Navigo, la nouvelle ligne du tarif unique

Le passe à 70 euros pour tous est un pari afin d’inciter les Franciliens à abandonner leur voiture.
Le Premier ministre Manuel Valls a apporté son soutien à l'instauration d'un passe Navigo à tarif unique (Photo Eliot Blondet. AFP)
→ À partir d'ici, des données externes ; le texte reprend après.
(* ===== verification/SHAMapMerkle.v ===== *)
(** * The root hash identifies the items

    Two maps with the same root hash have the same items, unless two of the byte
    strings that were hashed for them collide.  The strings are listed, so the
    assumption on the digest is one about finitely many strings. *)

From S2P Require Import Prelude Serializer StateMonad SHAMapNode SHAMap.
From S2P Require Import SHAMapRep SHAMapRepFacts SHAMapWalk SHAMapDelete SHAMapIter.
Import Node SM Rep RepFacts Walk Delete Iter.

Module Merkle.

(** Blocks of one length can be told apart. *)
Lemma blocks_inj {A} (f g : A → list Z) n l :
  (∀ x, length (f x) = n) → (∀ x, length (g x) = n) → l ≫= f = l ≫= g → ∀ x, x ∈ l → f x = g x.
Proof.
  intros Hf Hg. induction l as [|y l IH]; [by intros _ x ?%elem_of_nil|]. cbn [mbind list_bind].
  intros E x [->|Hx]%elem_of_cons; apply app_inj_1 in E as [? ?];
    [done|by rewrite Hf, Hg|by apply IH|by rewrite Hf, Hg].
Qed.

Section merkle.
Context `{Digest} (ty : TNType).
Implicit Types (m : content) (it : SHAMapItem).

(** ** The strings that are hashed *)

Definition leaf_string it : list Z :=
  match ty with
  | tnTRANSACTION_NM => be_bytes 4 transactionID ++ peekData it
  | tnACCOUNT_STATE => be_bytes 4 leafNode ++ peekData it ++ be_bytes 32 (key it)
  | tnTRANSACTION_MD => be_bytes 4 txNode ++ peekData it ++ be_bytes 32 (key it)
  end.

Definition inner_string (n : nat) m : list Z :=
  be_bytes 4 innerNode ++ (seq 0 16 ≫= λ b, be_bytes 32 (branch_hash ty n (sub (63 - n) b m))).

Definition leaf_strings m : list (list Z) := leaf_string ∘ snd <$> map_to_list m.

Fixpoint tree_strings (n : nat) m : list (list Z) :=
  match n with
  | O => leaf_strings m
  | S n =>
      if decide (m = ∅) then []
      else if decide (size m = 1%nat) then leaf_strings m
      else inner_string n m :: (seq 0 16 ≫= λ b, tree_strings n (sub (63 - n) b m))
  end.

Definition root_strings m : list (list Z) :=
  if decide (m = ∅) then []
  else inner_string 63 m :: (seq 0 16 ≫= λ b, tree_strings 63 (sub 0 b m)).

Definition no_collision (l : list (list Z)) : Prop :=
  ∀ x y, x ∈ l → y ∈ l → sha512Half x = sha512Half y → x = y.

#[export] Instance no_collision_dec l : Decision (no_collision l).
Proof.
  refine (cast_if (decide (Forall (λ x, Forall (λ y, sha512Half x = sha512Half y → x = y) l) l))).
  - abstract (intros x y Hx Hy; eapply Forall_forall in f; [|exact Hx]; by eapply Forall_forall in f).
  - abstract (intros Hn; apply n; apply Forall_forall; intros x Hx; apply Forall_forall; intros y Hy; by apply Hn).
Defined.

Lemma leaf_hash_string it : leaf_hash ty it = sha512Half (leaf_string it).
Proof. unfold leaf_hash, leaf_string. by destruct ty. Qed.

Lemma inner_digest_string n m : m ≠ ∅ → inner_digest ty n m = sha512Half (inner_string n m).
Proof. intros Hne. unfold inner_digest. by rewrite decide_False. Qed.

Lemma leaf_inner_string it n m : leaf_string it ≠ inner_string n m.
Proof. unfold leaf_string, inner_string. by destruct ty. Qed.

(** An item is determined by the string of its leaf; a transaction without
    metadata has its hash as its key. *)
Definition items_ok m : Prop :=
  keys_ok m ∧ keyed m ∧ (ty = tnTRANSACTION_NM → ∀ k x, m !! k = Some x → key x = leaf_hash ty x).

Lemma items_ok_forall m :
  map_Forall (λ k x, 0 ≤ k < 2 ^ 256 ∧ key x = k ∧ (ty = tnTRANSACTION_NM → key x = leaf_hash ty x)) m → items_ok m.
Proof.
  intros Hm. split; [|split].
  - intros k [x Hx]. by apply (Hm k x).
  - intros k x Hx. by apply (Hm k x).
  - intros Ht k x Hx. by apply (Hm k x).
Qed.

Lemma items_ok_sub d b m : items_ok m → items_ok (sub d b m).
Proof.
  intros (Hk & Hd & Ht). split; [|split].
  - intros k [x [? _]%lookup_sub]. apply Hk. eauto.
  - intros k x [? _]%lookup_sub. by apply Hd.
  - intros E k x [? _]%lookup_sub. by apply (Ht E k).
Qed.

Lemma leaf_string_inj m m' k k' x x' :
  items_ok m → items_ok m' → m !! k = Some x → m' !! k' = Some x' → leaf_string x = leaf_string x' → x = x' ∧ k = k'.
Proof.
  intros (Hk & Hd & Ht) (Hk' & Hd' & Ht') Hx Hx' E.
  assert (x = x') as ->; [|by rewrite <- (Hd _ _ Hx), <- (Hd' _ _ Hx')].
  assert (key_ok (key x)) as R by (rewrite (Hd _ _ Hx); apply Hk; eauto).
  assert (key_ok (key x')) as R' by (rewrite (Hd' _ _ Hx'); apply Hk'; eauto).
  assert (peekData x = peekData x' ∧ key x = key x') as [E1 E2].
  { pose proof E as E'. unfold leaf_string in E. destruct ty eqn:Ety.
    1: apply app_inv_head in E; split; [done|];
      rewrite (Ht eq_refl _ _ Hx), (Ht' eq_refl _ _ Hx'); unfold leaf_hash; by rewrite E.
    all: apply app_inv_head, app_inj_2 in E as [Ed Ek]; [|by rewrite !length_be_bytes]; split; [done|];
      by apply be_bytes_inj in Ek. }
  destruct x, x'; simpl in *; congruence.
Qed.

(** ** Trees with the same hash *)

Lemma leaf_strings_singleton k it : leaf_strings {[k := it]} = [leaf_string it].
Proof. unfold leaf_strings. by rewrite map_to_list_singleton. Qed.

Lemma tree_strings_singleton n k it : tree_strings n {[k := it]} = [leaf_string it].
Proof.
  destruct n; cbn [tree_strings]; [apply leaf_strings_singleton|].
  rewrite decide_False by apply map_non_empty_singleton. rewrite decide_True by apply map_size_singleton.
  apply leaf_strings_singleton.
Qed.

Lemma tree_strings_inner n m : (2 ≤ size m)%nat →
  tree_strings (S n) m = inner_string n m :: (seq 0 16 ≫= λ b, tree_strings n (sub (63 - n) b m)).
Proof.
  intros Hs. cbn [tree_strings]. rewrite decide_False; [by rewrite decide_False by lia|].
  intros ->. rewrite map_size_empty in Hs. lia.
Qed.

Lemma tree_string_sub n m b x :
  (b < 16)%nat → x ∈ tree_strings n (sub (63 - n) b m) → x ∈ seq 0 16 ≫= λ b, tree_strings n (sub (63 - n) b m).
Proof. intros Hb Hx. apply list_elem_of_bind. exists b. split; [done|]. apply elem_of_seq. lia. Qed.

Lemma no_collision_mono l l' : (∀ x, x ∈ l → x ∈ l') → no_collision l' → no_collision l.
Proof. intros Hl Hn x y Hx Hy. apply Hn; auto. Qed.

Context {LD : DigestLaws}.

Lemma tree_hash_range n m : m ≠ ∅ → 0 < tree_hash ty n m < 2 ^ 256.
Proof using LD.
  intros Hne. assert (0 < only_hash ty m < 2 ^ 256) as Ho.
  { unfold only_hash. destruct (map_to_list m) as [|[k x] l] eqn:E; [by apply map_to_list_empty_iff in E|].
    rewrite leaf_hash_string. apply digest_range. }
  destruct n; cbn [tree_hash]; [done|]. case_decide; [done|apply digest_range].
Qed.

Lemma branch_hash_range n m : 0 ≤ branch_hash ty n m < 256 ^ Z.of_nat 32.
Proof using LD.
  unfold branch_hash. change (256 ^ Z.of_nat 32) with (2 ^ 256). case_decide; [lia|].
  pose proof (tree_hash_range n m ltac:(done)). lia.
Qed.

Definition tree_injective (n : nat) : Prop :=
  ∀ m m', good (64 - n) m → good (64 - n) m' → items_ok m → items_ok m' → m ≠ ∅ → m' ≠ ∅ →
  no_collision (tree_strings n m ++ tree_strings n m') → tree_hash ty n m = tree_hash ty n m' → m = m'.

Lemma inner_injective n m m' :
  (n < 64)%nat → tree_injective n → good (63 - n) m → good (63 - n) m' → items_ok m → items_ok m' →
  no_collision ((inner_string n m :: (seq 0 16 ≫= λ b, tree_strings n (sub (63 - n) b m))) ++
                (inner_string n m' :: (seq 0 16 ≫= λ b, tree_strings n (sub (63 - n) b m')))) →
  sha512Half (inner_string n m) = sha512Half (inner_string n m') → m = m'.
Proof using LD.
  intros Hn IH Hg Hg' Hi Hi' Hnc Hh. apply Hnc in Hh; [|apply elem_of_app; left; by left|apply elem_of_app; right; by left].
  apply app_inv_head in Hh.
  apply (sub_ext (63 - n)). intros b Hb. apply (blocks_inj _ _ 32) with (x := b) in Hh;
    [|intros; apply length_be_bytes|intros; apply length_be_bytes|apply elem_of_seq; lia].
  apply be_bytes_inj in Hh; [|apply branch_hash_range..]. unfold branch_hash in Hh.
  destruct (decide (sub (63 - n) b m = ∅)) as [Hd|Hd], (decide (sub (63 - n) b m' = ∅)) as [Hd'|Hd']; [congruence|..].
  - pose proof (tree_hash_range n _ Hd'). lia.
  - pose proof (tree_hash_range n _ Hd). lia.
  - apply IH; try done; try (replace (64 - n)%nat with (S (63 - n)) by lia; apply good_sub; [lia|done]);
      [by apply items_ok_sub..|].
    eapply no_collision_mono; [|exact Hnc]. intros x. rewrite !elem_of_app. intros [Hx|Hx]; [left|right]; right;
      by apply (tree_string_sub n _ b).
Qed.

Lemma leaf_injective n k k' x x' :
  items_ok {[k := x]} → items_ok {[k' := x']} →
  no_collision (tree_strings n {[k := x]} ++ tree_strings n {[k' := x']}) →
  tree_hash ty n {[k := x]} = tree_hash ty n {[k' := x']} → ({[k := x]} : content) = {[k' := x']}.
Proof using LD.
  intros Hi Hi' Hnc Hh. rewrite !tree_strings_singleton in Hnc. rewrite !tree_hash_singleton, !leaf_hash_string in Hh.
  apply Hnc in Hh; [|by left|right; by left].
  destruct (leaf_string_inj {[k := x]} {[k' := x']} k k' x x') as [-> ->]; try done; apply lookup_singleton_eq.
Qed.

Lemma tree_inj n : (n ≤ 64)%nat → tree_injective n.
Proof using LD.
  induction n as [|n IH]; intros Hn m m' Hg Hg' Hi Hi' Hne Hne' Hnc Hh.
  - assert (∀ m, good (64 - 0) m → ¬ (2 ≤ size m)%nat) as Hsmall.
    { intros m0 Hg0 (k & k' & Hkk & Hk & Hk')%two_items. apply Hkk. by apply (good_64 m0). }
    destruct (content_cases m) as [?|[(k & x & ->)|Hs]]; [done| |by destruct (Hsmall m)].
    destruct (content_cases m') as [?|[(k' & x' & ->)|Hs]]; [done| |by destruct (Hsmall m')].
    by eapply leaf_injective.
  - destruct (content_cases m) as [?|[(k & x & ->)|Hs]], (content_cases m') as [?|[(k' & x' & ->)|Hs']]; try done.
    + by eapply leaf_injective.
    + exfalso. rewrite tree_strings_singleton, tree_strings_inner in Hnc by done.
      rewrite tree_hash_singleton, tree_hash_inner, leaf_hash_string, inner_digest_string in Hh by done.
      apply (leaf_inner_string x n m'), Hnc; [by left|right; by left|done].
    + exfalso. rewrite tree_strings_singleton, tree_strings_inner in Hnc by done.
      rewrite tree_hash_singleton, tree_hash_inner, leaf_hash_string, inner_digest_string in Hh by done.
      apply (leaf_inner_string x' n m). symmetry. apply Hnc; [by left|apply elem_of_app; right; by left|done].
    + rewrite !tree_strings_inner in Hnc by done. rewrite !tree_hash_inner, !inner_digest_string in Hh by done.
      replace (64 - S n)%nat with (63 - n)%nat in Hg, Hg' by lia.
      apply (inner_injective n); try done. apply IH. lia.
Qed.

(** The root hash determines the items. *)
Lemma root_hash_inj m m' :
  items_ok m → items_ok m' → no_collision (root_strings m ++ root_strings m') →
  root_hash ty m = root_hash ty m' → m = m'.
Proof using LD.
  intros Hi Hi' Hnc Hh. unfold root_hash in Hh. unfold root_strings in Hnc.
  assert (∀ m, items_ok m → good (63 - 63) m) as Hg.
  { intros m0 (Hk & _). split; [done|]. intros k k' ??. rewrite !pre_0; auto. }
  destruct (decide (m = ∅)) as [->|Hne], (decide (m' = ∅)) as [->|Hne']; [done|..].
  - rewrite (inner_digest_string _ m') in Hh by done. pose proof (digest_range (inner_string 63 m')).
    change (inner_digest ty 63 ∅) with 0 in Hh. lia.
  - rewrite (inner_digest_string _ m) in Hh by done. pose proof (digest_range (inner_string 63 m)).
    change (inner_digest ty 63 ∅) with 0 in Hh. lia.
  - rewrite !inner_digest_string in Hh by done. apply (inner_injective 63); auto. apply tree_inj. lia.
Qed.

End merkle.

End Merkle.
publié le 31 août 2015 à 19h56
(mis à jour le 31 août 2015 à 22h51)

Si Jean-Paul Huchon, patron socialiste de la région Ile-de-France, n'avait pas topé nuitamment entre deux tours des régionales 2010 dans un «couloir du Novotel des Halles» (c'est lui qui le dit) avec Cécile Duflot, chef des écologistes franciliens, les habitants n'auraient pas ce mardi matin entre les mains un passe Navigo (la carte de transport magnétique du Syndicat des transports d'Ile-de-France) au tarif unique de 70 euros par mois. Pour ce prix-là, à eux les 109 km du RER A d'est en ouest si ça leur chante… A trois mois des élections régionales, voilà une mesure politique bien concrète pour l'électeur. A qui les Franciliens doivent-ils ce bonheur ? «A nous !» clament les écologistes. Lundi matin, tandis que les voyageurs rechargeaient leur passe avec parfois une incrédulité sur le prix, Emmanuelle Cosse, tête de liste EE-LV aux régionales en Ile-de-France, tenait un point presse à la sortie du métro Saint-Lazare, martelant que «ce sont les écologistes qui ont permis de faire ça». Certes, Huchon a bien accepté un accord en ce sens, et fini par obtenir du gouvernement et du patronat les sources de financement, mais «on a mis beaucoup de temps à le convaincre», assure Cosse, estimant plutôt qu'il a «bataillé contre pendant quatre ans».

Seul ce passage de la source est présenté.